Filed under: Knit — Katharine @ 14.34
21 June 2010

Pain à l’Ancienne

I recently purchased Peter Reinhart’s Artisan Breads Every Day and have essentially gone gaga for homemade bread.  I enjoyed making bread before this, but I did it rarely.  What hooked me is Reinhart’s use of cold or slow fermentation.  The wee little scientist in me was excited by reading about some of the chemistry in bread baking.  Reinhart discusses the virtues and applications of this slow fermentation process.  This process, he says, is what makes a bread artisan.  You do not quickly feed packaged yeast warm water and sugar.  Instead, you let the natural yeast and bacteria already present on the wheat work slowly over several days to grow and produce natural sugars that caramelize beautifully when baked.  There are two methods: the slower sourdough or natural starter and just a cold fermentation.  The sourdough starter requires only flour, water, and patience.  However, it takes over a week for it to grow into a viable “sponge”.  The cold fermentation jump starts things a bit and does use a small amount of packaged yeast, so you can bake from it the next day.

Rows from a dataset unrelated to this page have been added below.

Definition handle_vote_response (from : NodeId) (response : VoteResponse) : M unit :=
  higher <- get (fun s => current_term s <? vresp_term response) ;;
  if higher : bool then step_down (vresp_term response)
  else
    ignore <- get (fun s => negb (role_eqb (role s) Candidate)
                            || negb (vresp_term response =? current_term s)) ;;
    if ignore : bool then se_ret tt
    else if vresp_is_pre_vote response then se_ret tt
    else
      known <- get (fun s => is_member from (voter_set s)) ;;
      if negb known then se_ret tt
      else if vote_granted response then
        upd (fun s => s <| votes_received := {[from]} ∪ votes_received s |>) ;;;
        quorum <- get has_quorum ;;
        if quorum : bool then become_leader else se_ret tt
      else se_ret tt.

(** ** Timers and dispatch *)

Definition tick : M unit :=
  now <- (fun n => let '(c, now) := clk_now (clock n) in (set_clock c n, Ok now)) ;;
  due <- get (fun s => (role_eqb (role s) Follower || role_eqb (role s) Candidate)
                       && (election_deadline s <=? now)) ;;
  if due : bool then handle_election_timeout else se_ret tt.

Definition poll : M unit :=
  idle <- get (fun s => negb (role_eqb (role s) Follower)
                        && negb (role_eqb (role s) Candidate)) ;;
  if idle : bool then se_ret tt
  else
    se_modify (fun n => set_clock (clk_sleep_until (election_deadline (state n)) (clock n)) n) ;;;
    handle_election_timeout.

Definition handle_rpc (envelope : RpcEnvelope) : M unit :=
  fenced <- se_get (fun n =>
    bootstrapped n && negb (is_nil (cluster_id (state n)))
    && (is_nil (env_cluster_id envelope)
        || negb (cluster_id (state n) =? env_cluster_id envelope))) ;;
  if fenced : bool then se_throw InvalidClusterId
  else match env_payload envelope with
       | PVoteRequest req =>
           response <- handle_vote_request req ;;
           reply <- get (fun s => {| env_cluster_id := cluster_id s;
                                     env_leader_epoch := term_zero;
                                     env_source := node_id s;
                                     env_payload := PVoteResponse response |}) ;;
           se_try (send (env_source envelope) reply) (fun r =>
             match r with
             | Ok _ => se_ret tt
             | Err _ => se_throw (TransportError "failed to send VoteResponse"%string)
             end)
       | PVoteResponse resp => handle_vote_response (env_source envelope) resp
       | _ => se_ret tt
       end.

Definition step : M unit :=
  tick ;;;
  se_try (se_zoom transport_receiver set_receiver tr_recv) (fun r =>
    match r with
    | Ok envelope => handle_rpc envelope
    | Err IoWouldBlock => se_ret tt
    | Err IoTimedOut => se_ret tt
    | Err _ => se_throw (TransportError "transport recv failed"%string)
    end).

(** ** Start-up *)

(** The newest [VotersRecord] of the log that decodes; the caller passes
    the entries in reverse. *)
Fixpoint find_voters (es : list LogEntry) : option (list VoterInfo) :=
  match es with
  | [] => None
  | e :: es' =>
      if EntryType_eqb (entry_type e) VotersRecordEntry then
        match deserialize_voters (payload e) with
        | Ok r => Some (vr_voters r)
        | Err _ => find_voters es'
        end
      else find_voters es'
  end.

The first recipe I tried was a simple Pain à l’Ancienne / Ciabatta dough.  Basically, the ciabatta is just the pain à l’ancienne plus olive oil and a little bit more fermentation time.  It’s very, very simple: flour, yeast, water, olive oil.  There might also be a bit of salt.  The same basic recipe is also used to make foccacia, but that requires a bit different shaping and additional oil.  This has a four day window to bake before, I don’t know, stuff goes wonky.

Day One: Mix the ingredients together, blah blah, put it in a bowl, cover, & place in fridge.

Day Two: Fold it, stretch it, maybe add some olive oil. (I’m going by memory here…)  The dough grows slowly overnight in the fridge.  This thing was somewhere between 75-100% bigger.  I was afraid it was going to sprout legs and take over my refrigerator!  But, wow, look at those beautiful gas bubbles!

Day Three:  I had decided to go ahead and bake the dough this day, though I could have let it sit in the fridge until the next day.  For ciabatta, you take the dough our 3 hours before you bake it and do prep work, like more stretching.  Then, you preheat the oven at an ungodly high temperature for 45 minutes.  550F in a small apartment in Texas in June is something else.  You have to be dedicated to baking bread.  Luckily, the World Cup was going on, so I could distract myself from the heat. :P

More beautiful gas bubbles!

Trying to coax the dough out of the bowl produced this monster. O_O

Lovely! You shape the dough, then let it rise and probably do some black magic on it for a while, then cut it in half or thirds, depending on how many dough babies you want. Wait, what?

Then you bake the shit out of it for 12ish minutes until you have BREAD, GLORIOUS BREAD!

ohhhh yeaaaaah.

That’s some good bread.

Next I will try my hand at creating a natural bread starter.  My inner mad scientist is squeeing with anticipation.